Segment Start: SUPPLIED DATA
(* ===== verification/GoDigest.v ===== *)
(** * Go's crypto/sha256

    [sha256.Sum256] on a byte string, with 32-bit words as Z: the registry of Git
    repositories names a repository by the digest of its canonical remote. *)

From S2P Require Import Prelude GoText.
From Stdlib Require Import Ascii String.
Open Scope string_scope.

Definition word (z : Z) : Z := Z.land z 0xFFFFFFFF.
Definition rotr (n x : Z) : Z := Z.lor (Z.shiftr x n) (word (Z.shiftl x (32 - n))).

(** The largest number whose cube is at most [z], bit by bit from bit [n]. *)
Fixpoint cube_root (n : nat) (z root : Z) : Z :=
  match n with
  | O => root
  | S n => let next := (root + 2 ^ Z.of_nat n)%Z in cube_root n z (if (next ^ 3 <=? z)%Z then next else root)
  end.

Definition is_prime (p : nat) : bool := forallb (fun d => negb (p mod d =? 0)%nat) (seq 2 (p - 2)).
Definition primes (below : nat) : list Z := Z.of_nat <$> List.filter is_prime (seq 2 (below - 2)).

(** The constants of the standard: the first 32 bits of the fractional parts of the
    cube roots of the first 64 primes, and of the square roots of the first 8. *)
Definition round_constants : list Z :=
  Eval vm_compute in (fun p => word (cube_root 36 (p * 2 ^ 96) 0)) <$> primes 312.
Definition initial_hash : list Z :=
  Eval vm_compute in (fun p => word (Z.sqrt (p * 2 ^ 64))) <$> primes 20.

(** The big-endian bytes of a number, [n] of them. *)
Fixpoint big_endian (n : nat) (z : Z) : list Z :=
  match n with O => [] | S n => (big_endian n (Z.shiftr z 8) ++ [Z.land z 255])%list end.

(** The message with its padding, in bytes. *)
Definition padded (bytes : list Z) : list Z :=
  let zeros := Z.to_nat ((55 - Z.of_nat (List.length bytes)) mod 64) in
  (bytes ++ [0x80%Z] ++ replicate zeros 0%Z ++ big_endian 8 (8 * Z.of_nat (List.length bytes)))%list.

Fixpoint words (bytes : list Z) : list Z :=
  match bytes with
  | a :: b :: c :: d :: rest => (Z.shiftl a 24 + Z.shiftl b 16 + Z.shiftl c 8 + d)%Z :: words rest
  | _ => []
  end.

Definition nth_word (l : list Z) (i : nat) : Z := List.nth i l 0%Z.

(** The message schedule, newest word first. *)
Fixpoint schedule (n : nat) (w : list Z) : list Z :=
  match n with
  | O => w
  | S n =>
    let x := nth_word w 14 in let y := nth_word w 1 in
    let s0 := Z.lxor (Z.lxor (rotr 7 x) (rotr 18 x)) (Z.shiftr x 3) in
    let s1 := Z.lxor (Z.lxor (rotr 17 y) (rotr 19 y)) (Z.shiftr y 10) in
    schedule n (word (nth_word w 15 + s0 + nth_word w 6 + s1) :: w)
  end.

Definition compress_round (st : list Z) (kw : Z * Z) : list Z :=
  match st with
  | [a; b; c; d; e; f; g; h] =>
    let s1 := Z.lxor (Z.lxor (rotr 6 e) (rotr 11 e)) (rotr 25 e) in
    let ch := Z.lxor (Z.land e f) (Z.land (Z.lxor e 0xFFFFFFFF) g) in
    let t1 := (h + s1 + ch + kw.1 + kw.2)%Z in
    let s0 := Z.lxor (Z.lxor (rotr 2 a) (rotr 13 a)) (rotr 22 a) in
    let maj := Z.lxor (Z.lxor (Z.land a b) (Z.land a c)) (Z.land b c) in
    [word (t1 + s0 + maj); a; b; c; word (d + t1); e; f; g]
  | _ => st
  end.

Definition compress (hash block : list Z) : list Z :=
  let w := rev (schedule 48 (rev block)) in
  zip_with (fun x y => word (x + y)) hash (foldl compress_round hash (zip round_constants w)).

(** Blocks of sixteen words; the fuel is their number at most. *)
Fixpoint digest_blocks (fuel : nat) (hash ws : list Z) : list Z :=
  match fuel, ws with
  | S fuel, _ :: _ => digest_blocks fuel (compress hash (take 16 ws)) (drop 16 ws)
  | _, _ => hash
  end.

Definition Sum256 (s : string) : list ascii :=
  let ws := words (padded (Z.of_N ∘ byte <$> list_ascii_of_string s)) in
  ascii_of_N ∘ Z.to_N <$> (digest_blocks (List.length ws) initial_hash ws ≫= big_endian 4).

(** The digest of the standard's example. *)
Lemma Sum256_abc : EncodeToString (Sum256 "abc") = "ba7816bf8f01cfea414140de5dae2223b00361a396177a9cb410ff61f20015ad".
Proof. by vm_compute. Qed.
Segment End: SUPPLIED DATA
Check each line of the data above for the word "match" and state how many lines contain it, with no other text.

6